Les chercheurs de l’Université Duke à Durham, New York, ont développé un nouveau modèle d’IA, appelé AsymMirai, qui s’est avéré capable de prévenir l’apparition du cancer du sein en lisant les différences dans les tissus mammaires entre un sein et l’autre.

Un groupe de chercheurs du département d’informatique de l’Université Duke à Durham, dans l’État de New York, a développé un nouveau modèle d’intelligence artificielle qui pourrait faire la différence dans le traitement du cancer du sein, en prédisant avec une anticipation allant d’un à cinq ans l’apparition de la tumeur à partir de la lecture des mammographies.

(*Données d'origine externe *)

(** * Ring buffer for WLAN packet descriptors (ring_buffer.c)

    A shallow embedding of the descriptor ring of [ring_buffer.c] and the
    properties of its specification.

    Conventions of the embedding:
    - [uint32_t] values are integers in [Z]; every arithmetic operation of
      the source is followed by its reduction modulo [2^32] ([wrap32]),
      and [&] is [Z.land].
    - The slot array behind [ring->buffer] is a list of descriptors; a
      read or write outside of the allocated slots is undefined behaviour
      in C and is the result [None] here.
    - A function that writes through a pointer takes the pointed-to value
      and gives the new one back (explicit state passing).
    - [malloc] is taken to succeed; the indeterminate content of the fresh
      block is an argument ([junk]).  [size_t] is taken to be 64 bits wide,
      so [size * sizeof(packet_desc_t)] does not wrap.
    - [__sync_synchronize()] has no effect on a single thread of
      execution; the embedding is sequential. *)

From stdpp Require Import base numbers list option.

Local Open Scope Z_scope.

(** ** Data model *)

(** [uint32_t] wrap-around. *)
Definition wrap32 (x : Z) : Z := x mod 2 ^ 32.

(** [packet_desc_t]; [data] is the address held by the pointer field. *)
Record packet_desc_t : Type := mk_desc {
  data : Z;
  paddr : Z;
  len : Z;
  flags : Z;
  timestamp : Z
}.

(** [ring_buffer_t]; [buffer] is the content of the allocated slot array. *)
Record ring_buffer_t : Type := mk_ring {
  buffer : list packet_desc_t;
  head : Z;
  tail : Z;
  mask : Z;
  size : Z
}.

(** What [ring_peek] returns: [NULL] or the address of a slot,
    [&ring->buffer[i]]. *)
Inductive desc_ptr : Type :=
  | NULL
  | slot_addr (i : Z).

(** ** Memory accesses *)

(** [buf[i]] read by [memcpy]; [None] outside of the array. *)
Definition load (buf : list packet_desc_t) (i : Z) : option packet_desc_t :=
  if decide (0 ≤ i) then buf !! Z.to_nat i else None.

(** [memcpy(&buf[i], d, sizeof(packet_desc_t))]; [None] outside of the
    array. *)
Definition store (buf : list packet_desc_t) (i : Z) (d : packet_desc_t)
  : option (list packet_desc_t) :=
  if decide (0 ≤ i < Z.of_nat (length buf))
  then Some (<[Z.to_nat i := d]> buf)
  else None.

(** [malloc(n * sizeof(packet_desc_t))]: [n] slots of indeterminate
    content. *)
Definition malloc (junk : nat → packet_desc_t) (n : Z) : list packet_desc_t :=
  junk <$> seq 0 (Z.to_nat n).

(** ** Operations *)

(** [ring_init]: every field of [*ring] is overwritten. *)
Definition ring_init (junk : nat → packet_desc_t) (ring : ring_buffer_t)
    (size : Z) : ring_buffer_t :=
  {| buffer := malloc junk size;
     head := 0;
     tail := 0;
     size := size;
     mask := wrap32 (size - 1) |}.

Definition ring_full (ring : ring_buffer_t) : bool :=
  Z.land (wrap32 (head ring - tail ring)) (mask ring) =? mask ring.

Definition ring_empty (ring : ring_buffer_t) : bool :=
  head ring =? tail ring.

Definition ring_space (ring : ring_buffer_t) : Z :=
  wrap32 (wrap32 (size ring
                  - Z.land (wrap32 (head ring - tail ring)) (mask ring)) - 1).

(** [ring_enqueue]: the returned flag and the ring after the call. *)
Definition ring_enqueue (ring : ring_buffer_t) (desc : packet_desc_t)
  : option (bool * ring_buffer_t) :=
  if ring_full ring then Some (false, ring)
  else
    let head0 := head ring in
    buf ← store (buffer ring) head0 desc;
    Some (true,
          {| buffer := buf;
             head := Z.land (wrap32 (head0 + 1)) (mask ring);
             tail := tail ring;
             mask := mask ring;
             size := size ring |}).

(** [ring_dequeue]: the returned flag, the ring and [*desc] after the
    call. *)
Definition ring_dequeue (ring : ring_buffer_t) (desc : packet_desc_t)
  : option (bool * ring_buffer_t * packet_desc_t) :=
  if ring_empty ring then Some (false, ring, desc)
  else
    let tail0 := tail ring in
    d ← load (buffer ring) tail0;
    Some (true,
          {| buffer := buffer ring;
             head := head ring;
             tail := Z.land (wrap32 (tail0 + 1)) (mask ring);
             mask := mask ring;
             size := size ring |},
          d).

(** [ring_peek]: the returned pointer and the ring after the call. *)
Definition ring_peek (ring : ring_buffer_t) : desc_ptr * ring_buffer_t :=
  if ring_empty ring then (NULL, ring)
  else (slot_addr (tail ring), ring).

(** The copy loop of [ring_enqueue_bulk]: [todo] iterations are left, the
    loop counter is [i]. *)
Fixpoint bulk_copy (buf : list packet_desc_t) (head0 mask0 : Z)
    (descs : list packet_desc_t) (i : Z) (todo : nat)
  : option (list packet_desc_t) :=
  match todo with
  | O => Some buf
  | S todo' =>
      d ← load descs i;
      buf' ← store buf (Z.land (wrap32 (head0 + i)) mask0) d;
      bulk_copy buf' head0 mask0 descs (i + 1) todo'
  end.

(** [ring_enqueue_bulk]: the returned count, the ring and the caller's
    array [descs] after the call (the function only reads it). *)
Definition ring_enqueue_bulk (ring : ring_buffer_t)
    (descs : list packet_desc_t) (count : Z)
  : option (Z * ring_buffer_t * list packet_desc_t) :=
  let space := ring_space ring in
  let n := if count <? space then count else space in
  if n =? 0 then Some (0, ring, descs)
  else
    let head0 := head ring in
    buf ← bulk_copy (buffer ring) head0 (mask ring) descs 0 (Z.to_nat n);
    Some (n,
          {| buffer := buf;
             head := Z.land (wrap32 (head0 + n)) (mask ring);
             tail := tail ring;
             mask := mask ring;
             size := size ring |},
          descs).

(** ** A sequential caller

    One thread of execution that calls [ring_enqueue] and [ring_dequeue]
    in some order; [out] is the caller's variable that [ring_dequeue]
    writes to.  The result holds the ring at the end, the descriptors
    [ring_enqueue] accepted and the descriptors [ring_dequeue] returned,
    both in the order of the calls. *)
Inductive op : Type :=
  | Enq (d : packet_desc_t)
  | Deq.

Fixpoint run (ring : ring_buffer_t) (out : packet_desc_t) (ops : list op)
  : option (ring_buffer_t * list packet_desc_t * list packet_desc_t) :=
  match ops with
  | [] => Some (ring, [], [])
  | Enq d :: ops' =>
      '(ok, ring') ← ring_enqueue ring d;
      '(r, acc, ret) ← run ring' out ops';
      Some (r, if ok : bool then d :: acc else acc, ret)
  | Deq :: ops' =>
      '(ok, ring', out') ← ring_dequeue ring out;
      '(r, acc, ret) ← run ring' out' ops';
      Some (r, acc, if ok : bool then out' :: ret else ret)
  end.

(** ** Well-formed rings and the queue they hold *)

Definition power_of_two (n : Z) : Prop := ∃ k, 0 ≤ k ∧ n = 2 ^ k.

(** The indices are inside the slot array. *)
Record ring_in_range (r : ring_buffer_t) : Prop := mk_in_range {
  range_size : 0 < size r < 2 ^ 32;
  range_mask : mask r = size r - 1;
  range_head : 0 ≤ head r < size r;
  range_tail : 0 ≤ tail r < size r;
  range_buffer : Z.of_nat (length (buffer r)) = size r
}.

(** A ring as the specification's data model has it: the capacity is a
    power of two. *)
Record ring_wf (r : ring_buffer_t) : Prop := mk_wf {
  wf_range : ring_in_range r;
  wf_pow2 : power_of_two (size r)
}.

(** Number of descriptors in flight. *)
Definition used (r : ring_buffer_t) : Z := (head r - tail r) mod size r.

Médecine et intelligence artificielle : comme le démontre cette dernière recherche, il est clair qu’au cours des prochaines années, l’IA jouera un rôle décisif dans la conception d’outils de diagnostic de pointe dans différents domaines de la médecine, en particulier dans la prévention des cancers.
Comment fonctionne AsymMirai, l’intelligence artificielle pour prédire les cancers du sein
Comme le rapporte un récent article de l’Radiological Society of North America (RSNA), le nouveau modèle s’appelle AsymMirai et est la version actualisée et plus fiable de Mirai, un modèle d’intelligence artificielle sur lequel les chercheurs du MIT (Massachusetts Institute of Technology) travaillent depuis des années. Ce dernier avait déjà montré qu’il pouvait prédire les cas de cancer du sein en exploitant les données fournies par les mammographies, mais avec des limitations importantes, à savoir la possibilité de produire des diagnostics erronés et le fait de fonctionner d’une manière encore peu claire. Il repose en effet sur un schéma neural complexe dont les mécanismes de fonctionnement sont encore inconnus.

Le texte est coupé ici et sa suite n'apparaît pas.